Professor Repeta will record cases illustrating the
successful use of freedom of information laws by public-interest
organizations. These case studies will be distributed in countries,
including Japan, that have recently adopted freedom of information
laws. The goal of this fellowship-sponsored project is to promote
greater citizen participation in public policy making.
The Abe Fellowship was launched in 1991 as a main
component of Japan’s Center for Global Partnership (CGP).
It is designed to encourage international, multidisciplinary research
on topics of pressing global concern. The fellowship is named after
the late Mr. Shintaro Abe, Japan’s former minister for foreign
affairs. The CGP’s mandate is to help improve relations between
Japan and the United States and to contribute to a better world
through the cooperative efforts of both countries (http://www.cgp.org/cgplink/).
Speaking on TUJ’s behalf, Dean Patterson said,
“We are proud that the CGP has selected a TUJ faculty member
for this award.
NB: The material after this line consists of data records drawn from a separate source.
(** The finished directory joins the invariant, with no user page. *)
Lemma inv_new_dir s R d f s' :
  building s (<[f := RPages 1 ∅]> R) d f (new_entry s) s' -> d <> 0 ->
  mm_inv s' (<[f := RDir d]> R) /\ forall v, user_vpn v -> pte s' d v = 0.
Proof.
  intros Hb Hd0. pose proof (bd_inv _ _ _ _ _ _ Hb) as Hs. destruct (bd_dir _ _ _ _ _ _ Hb) as (T & Hd & HT).
  destruct image_frames as (kd & _ & Ekd & Hkd & _). destruct (role_pool _ _ _ f _ Hs (lookup_insert_eq _ _ _)) as [Hfb _].
  assert (forall i, 0 <= i < 1024 -> word s' (kernel_page_directory + 4 * i) = kernel_entry s i) as Hk.
  { intros i Hi. unfold kernel_entry. rewrite Ekd. apply (bd_out _ _ _ _ _ _ Hb); lia. }
  assert (forall i, user_pde i -> present (word s' (addr_of f + 4 * i)) = false) as Hnone.
  { intros i Hi. pose proof (mi_knone _ _ _ Hs i Hi) as Hn. rewrite user_pde_bounds in Hi.
    change (word (hide d s')) with (word s') in Hn. rewrite Hk in Hn by lia.
    rewrite (bd_in _ _ _ _ _ _ Hb) by lia. unfold new_entry. rewrite decide_False, Hn by lia. done. }
  assert (forall g r, (<[f := RPages 1 ∅]> R : roles) !! g = Some r ->
    match r with RPages _ ps => ps <> ∅ | _ => True end -> (<[f := RDir d]> R : roles) !! g = Some r) as HR.
  { intros g r [[<- <-]|[Hne Hg]]%lookup_insert_Some; [done|]. by rewrite lookup_insert_ne. }
  assert (forall v, user_vpn v -> pte s' d v = 0) as Hp0.
  { intros v Hv. unfold PagingProofs.pte. rewrite Hd. cbn [physical_addr]. cbv zeta. rewrite Hnone; [done|]. by apply vpn_split. }
  split; [split|exact Hp0].
  - constructor; try apply Hs.
    + replace (role_count <$> <[f := RDir d]> R) with (role_count <$> <[f := RPages 1 ∅]> R) by (by rewrite !fmap_insert). apply Hs.
    + intros g h ps [[_ ?]|[Hne Hg]]%lookup_insert_Some; [done|]. apply (mi_held _ _ _ Hs g h ps). by rewrite lookup_insert_ne.
    + destruct (mi_cr3 _ _ _ Hs) as [E|(d' & dd' & Hd' & E)]; [by left|right]. exists d', dd'. split; [|done].
      unfold hide in Hd'. cbn [dirs set_dirs] in Hd'. by apply lookup_delete_Some in Hd' as [_ ?].
    + intros b t [-> |(d' & dd' & Hd' & ->)] Ht; [apply (mi_kdir _ _ _ Hs); [by left|done]|].
      destruct (decide (d' = d)) as [->|Hne].
      * rewrite Hd in Hd'. injection Hd' as <-. cbn [physical_addr]. rewrite (bd_in _ _ _ _ _ _ Hb) by lia.
        unfold new_entry. rewrite decide_True by lia. rewrite <- Hk by lia. apply (mi_kdir _ _ _ Hs); [by left|done].
      * apply (mi_kdir _ _ _ Hs); [right; exists d', dd'; by split; [apply hide_dir|]|done].
    + intros d' dd' Hd'. destruct (decide (d' = d)) as [->|Hne].
      * rewrite Hd in Hd'. injection Hd' as <-. split; [done|]. split; [done|]. exists f. split; [done|]. apply lookup_insert_eq.
      * destruct (mi_dir _ _ _ Hs d' dd' (hide_dir _ _ _ _ Hne Hd')) as (? & ? & g & ? & Hg). split; [done|]. split; [done|].
        exists g. split; [done|]. by apply HR.
    + intros d' dd' i Hd' Hi Hp. destruct (decide (d' = d)) as [->|Hne].
      * rewrite Hd in Hd'. injection Hd' as <-. cbn [physical_addr] in Hp. by rewrite Hnone in Hp.
      * destruct (mi_tab _ _ _ Hs d' dd' i (hide_dir _ _ _ _ Hne Hd') Hi Hp) as (g & ? & Hg). exists g. split; [done|]. by apply HR.
  - assert (forall d' v, d' <> d -> pte (hide d s') d' v = pte s' d' v) as Hph.
    { intros d' v Hne. unfold PagingProofs.pte, hide. cbn [dirs set_dirs]. by rewrite lookup_delete_ne by congruence. }
    constructor.
    + intros d' v Hv. destruct (decide (d' = d)) as [->|Hne]; [by rewrite Hp0|]. rewrite <- Hph by done.
      eapply page_ok_mono; [|by apply (inv_pte junk _ _ d' v Hs)]. intros g h ps Hg Hin. exists h, ps. split; [|done]. apply HR; [done|].
      intros ->. by apply not_elem_of_empty in Hin.
    + intros g h ps d' v [[_ ?]|[Hne Hg]]%lookup_insert_Some Hin; [done|].
      destruct (pg_owner _ _ _ (mi_pages _ _ _ Hs) g h ps d' v) as [Hv Hm]; [by rewrite lookup_insert_ne|done|]. split; [done|].
      destruct (decide (d' = d)) as [->|Hne']; [|by apply (maps_ext junk (hide d s')); [symmetry; apply Hph|]].
      destruct Hm as [Hm _]. unfold PagingProofs.pte, hide in Hm. cbn [dirs set_dirs] in Hm. by rewrite lookup_delete_eq in Hm.
Qed.

(** ** create_page_directory *)

Context {KM : Kmalloc M}.
Variable cpu : Z.
Hypothesis Hcpu : 0 <= cpu < MAX_CPUS.

(** The directory and process-memory objects are live blocks of the heap. *)
Record heap_inv s (L : gmap Z Z) : Prop := {
  hi_rep : km_rep (mheap s) L;
  hi_dirs d : is_Some (dirs s !! d) -> L !! d = Some PAGE_DIRECTORY_SIZE;
  hi_mems p : is_Some (mems s !! p) -> L !! p = Some PROCESS_MEMORY_SIZE
}.

Lemma kmalloc_do_ok s L n : heap_inv s L -> 0 < n < 4294967296 ->
  exists p m', kmalloc n (mheap s) = Ok (p, m') /\ kmalloc_do n s = Ok (p, set_mheap m' s) /\
    ((p = 0 /\ km_rep m' L) \/ (p <> 0 /\ L !! p = None /\ km_rep m' (<[p := n]> L))).
Proof.
  intros Hh Hn. destruct (kmalloc_spec _ _ n (hi_rep _ _ Hh) Hn) as (p & m' & E & Hp). exists p, m'.
  split; [done|]. split; [unfold kmalloc_do, zoom; by rewrite E|]. destruct Hp as [[-> ?]|(? & _ & ? & _ & ?)]; [by left|right].
  split; [lia|done].
Qed.

(** A request of [n] bytes fails. *)
Definition heap_full (m : M) (n : Z) : Prop := exists m', kmalloc n m = Ok (0, m').

(** Creating an address space leaves the others alone. *)
Record adds_dir s (R : roles) (r : Z) s' (R' : roles) : Prop := {
  ad_inv : mm_inv s' R';
  ad_roles : R ⊆ R';
  ad_data : same_data junk s s' R;
  ad_pte d v : user_vpn v -> pte s' d v = pte s d v;
  ad_dirs : (r = 0 /\ dirs s' = dirs s /\ (heap_full (mheap s) PAGE_DIRECTORY_SIZE \/ exhausted R)) \/ (r <> 0 /\ dirs s !! r = None /\ exists dd, dirs s' = <[r := dd]> (dirs s));
  ad_owned : owned R' <= owned R + 1;
  ad_env : mems s' = mems s /\ mmap_file_table s' = mmap_file_table s /\ cr3 s' = cr3 s
}.

Lemma inv_heap s R m : mm_inv s R -> mm_inv (set_mheap m s) R.
Proof. intros Hs. split; [constructor; apply Hs|]. by apply (pages_same junk s); [|apply Hs]. Qed.

Lemma hide_fresh d s : dirs s !! d = None -> hide d s = s.
Proof. intros Hd. unfold hide. rewrite delete_id by done. by destruct s. Qed.

Lemma adds_dir_done s R d f s3 s' :
  mm_inv s R -> dirs s !! d = None -> R !! f = None -> d <> 0 -> words s3 = words s -> cr3 s3 = cr3 s -> mems s3 = mems s ->
  mmap_file_table s3 = mmap_file_table s -> dirs (hide d s3) = dirs s ->
  building s3 (<[f := RPages 1 ∅]> R) d f (new_entry s3) s' -> adds_dir s R d s' (<[f := RDir d]> R).
Proof.
  intros Hs Hd Hf Hd0 Hw Hc Hm Hfi Hds Hb. destruct (inv_new_dir s3 R d f s' Hb Hd0) as [Hs' Hp'].
  pose proof (bd_rest _ _ _ _ _ _ Hb) as Hr. destruct (bd_dir _ _ _ _ _ _ Hb) as (T & Hd' & _).
  assert (forall a, word s3 a = word s a) as Hws by (intros a; unfold Paging.word; by rewrite Hw).
  assert (delete d (dirs s') = dirs s) as Ed by (change (dirs (hide d s') = dirs s); rewrite Hr; done).
  constructor; [done|by apply insert_subseteq| | | |apply owned_insert|].
  - intros g h ps i Hg Hi. rewrite (bd_out _ _ _ _ _ _ Hb) by (congruence || done). apply Hws.
  - intros d' v Hv. destruct (decide (d' = d)) as [->|Hne].
    + rewrite Hp' by done. unfold PagingProofs.pte. by rewrite Hd.
    + assert (pte s' d' v = pte (hide d s') d' v) as ->.
      { unfold PagingProofs.pte, hide. cbn [dirs set_dirs]. by rewrite lookup_delete_ne by congruence. }
      eapply pte_same; [exact Hs| | |done].
      * intros k. change (dirs (hide d s')) with (delete d (dirs s')). by rewrite Ed.
      * intros g r i Hg _ Hi. change (word (hide d s')) with (word s'). rewrite (bd_out _ _ _ _ _ _ Hb) by (congruence || done). apply Hws.
  - right. split; [done|]. split; [done|]. eexists. rewrite <- Ed. symmetry. by apply insert_delete_id.
  - change (mems s') with (mems (hide d s')). change (mmap_file_table s') with (mmap_file_table (hide d s')).
    change (cr3 s') with (cr3 (hide d s')). rewrite Hr. done.
Qed.

Lemma create_page_directory_ok s R L :
  mm_inv s R -> heap_inv s L ->
  wp (create_page_directory junk cpu) (fun r s' => exists R' L', adds_dir s R r s' R' /\ heap_inv s' L' /\ L ⊆ L') s.
Proof.
  intros Hs Hh. unfold create_page_directory.
  destruct (kmalloc_do_ok s L PAGE_DIRECTORY_SIZE Hh ltac:(done)) as (d & m' & Ek & E & Hd). eapply wp_bind_ok; [exact E|].
  destruct Hd as [[-> Hrep]|(Hd0 & Hfresh & Hrep)].
  { apply wp_ret. exists R, L. split; [|split; [|done]].
    - constructor; try done; [by apply inv_heap|left|lia]. split; [done|]. split; [done|]. left. by exists m'.
    - constructor; try done; apply Hh. }
  rewrite (proj2 (Z.eqb_neq _ _) Hd0). eapply wp_bind_ok; [reflexivity|]. set (s2 := set_dirs _ _).
  assert (dirs s !! d = None) as Hd.
  { destruct (dirs s !! d) as [dd|] eqn:Ed; [|done]. rewrite (hi_dirs _ _ Hh) in Hfresh by eauto. done. }
  destruct (inv_alloc junk cpu Hcpu s R Hs) as (r & fa' & Ea & Hr). apply frames_do_inv in Ea.
  eapply wp_bind_ok; [apply frames_do_ok; exact Ea|].
  destruct Hr as [(-> & Hex & Hs1)|(f & -> & Hf & Hnone & Hs1)].
  - rewrite Z.eqb_refl. cbn [orb negb]. eapply wp_bind_ok; [reflexivity|].
    destruct (kfree_spec _ _ d PAGE_DIRECTORY_SIZE Hrep) as (m'' & Ef & Hrep'); [apply lookup_insert_eq|].
    eapply wp_bind_ok; [unfold kfree_do, zoom; cbn [mheap set_fa set_dirs set_mheap s2]; rewrite Ef; reflexivity|].
    eapply wp_bind_ok; [reflexivity|]. apply wp_ret. rewrite delete_insert_id in Hrep' by done.
    set (s3 := set_dirs (delete d _) _). assert (s3 = set_mheap m'' (set_fa fa' s)) as ->.
    { unfold s3, s2. cbn [dirs set_fa set_dirs set_mheap]. rewrite delete_insert_id by done. by destruct s. }
    exists R, L. split; [|split; [|done]].
    + constructor; try done; [by apply inv_heap|left; auto|lia].
    + constructor; try done; apply Hh.
  - destruct (addr_of_not_none f) as [Hnn _]; [by apply pool_bounds|]. rewrite (proj2 (Z.eqb_neq _ _) Hnn).
    rewrite (proj2 (Z.leb_gt _ _)) by (apply Z.ltb_lt, below_map; lia). cbn [orb].
    eapply wp_bind_ok; [apply get_dir_ok, lookup_insert_eq|]. eapply wp_bind_ok; [reflexivity|]. set (s3 := set_dirs _ (set_fa fa' s2)).
    assert (hide d s3 = set_mheap m' (set_fa fa' s)) as Eh.
    { unfold s3, s2, hide. cbn [dirs set_fa set_dirs set_mheap]. rewrite !delete_insert_eq, delete_id by done. by destruct s. }
    assert (building s3 (<[f := RPages 1 ∅]> R) d f (fun i => word s3 (addr_of f + 4 * i)) s3) as Hb.
    { constructor; try done; [rewrite Eh; by apply inv_heap|]. eexists. split; [apply lookup_insert_eq|].
      cbn [tables_physical]. by rewrite length_fmap, length_seqZ. }
    eapply wp_step; [eapply build_clear; [apply lookup_insert_eq|exact Hb]|]. intros u s4 Hb4. cbv beta in Hb4.
    pose proof (build_kernel s3 (<[f := RPages 1 ∅]> R) d f 1 ∅ s4 (lookup_insert_eq _ _ _) Hb4) as Hk. rewrite wp_bind in Hk.
    apply wp_bind. eapply wp_mono; [exact Hk|]. clear Hk. intros u' s5 Hk. cbv beta in Hk. apply wp_bind.
    eapply wp_mono; [exact Hk|]. clear Hk. intros u'' s' Hb'. apply wp_ret.
    assert (adds_dir s R d s' (<[f := RDir d]> R)) as Had by (eapply (adds_dir_done s R d f s3); try done; by rewrite Eh).
    exists (<[f := RDir d]> R), (<[d := PAGE_DIRECTORY_SIZE]> L). split; [done|]. split; [|by apply insert_subseteq].
    destruct Had as [_ _ _ _ Hds _ (Hm & _)]. destruct Hds as [[? _]|(_ & _ & dd & Hds)]; [done|]. constructor.
    + change (mheap s') with (mheap (hide d s')). rewrite (bd_rest _ _ _ _ _ _ Hb'), Eh. exact Hrep.
    + intros k [x Hx]. rewrite Hds in Hx. apply lookup_insert_Some in Hx as [[<- _]|[Hne Hx]]; [apply lookup_insert_eq|].
      rewrite lookup_insert_ne by done. apply (hi_dirs _ _ Hh). eauto.
    + intros p [x Hx]. rewrite Hm in Hx. rewrite lookup_insert_ne; [apply (hi_mems _ _ Hh); eauto|].
      intros <-. rewrite (hi_mems _ _ Hh) in Hfresh by eauto. done.
Qed.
The award and the research project itself match
TUJ’s devotion to conducting research and preparing students
for a highly interdependent world.”
For nine months, from September 2003 to May 2004,
Professor Repeta will conduct research at the National Security
Archive (NSA), a nonprofit, nongovernmental organization located
in the Gelman Library at George Washington University in Washington,
D.C. The NSA was founded in 1985 by a group of journalists and scholars
and is the most active and successful noncommercial requester under
the U.S. Freedom of Information Act. In April 2000, the NSA won
the George Polk Award for “piercing self-serving veils of
government secrecy.” It is supported by publication revenues
and private philanthropic organizations, such as the Carnegie Corporation,
the John D. and Catherine T. MacArthur Foundation, and the Ford
Foundation (http://www.gwu.edu/~nsarchiv/).
Professor Repeta is one of the founding directors
of Information Clearinghouse Japan, a Tokyo-based nonprofit, nongovernmental
organization advocating open government (http://www.clearing-house.org/).
He also heads the Temple Law Program in Japan, the only American
Bar Association (ABA) recognized program offering year-round courses
in U.S. and international law in Japan. The program was established
in 1994 and has provided training to hundreds of law students from
Japan, the United States, and elsewhere (http://www.tuj.ac.jp/).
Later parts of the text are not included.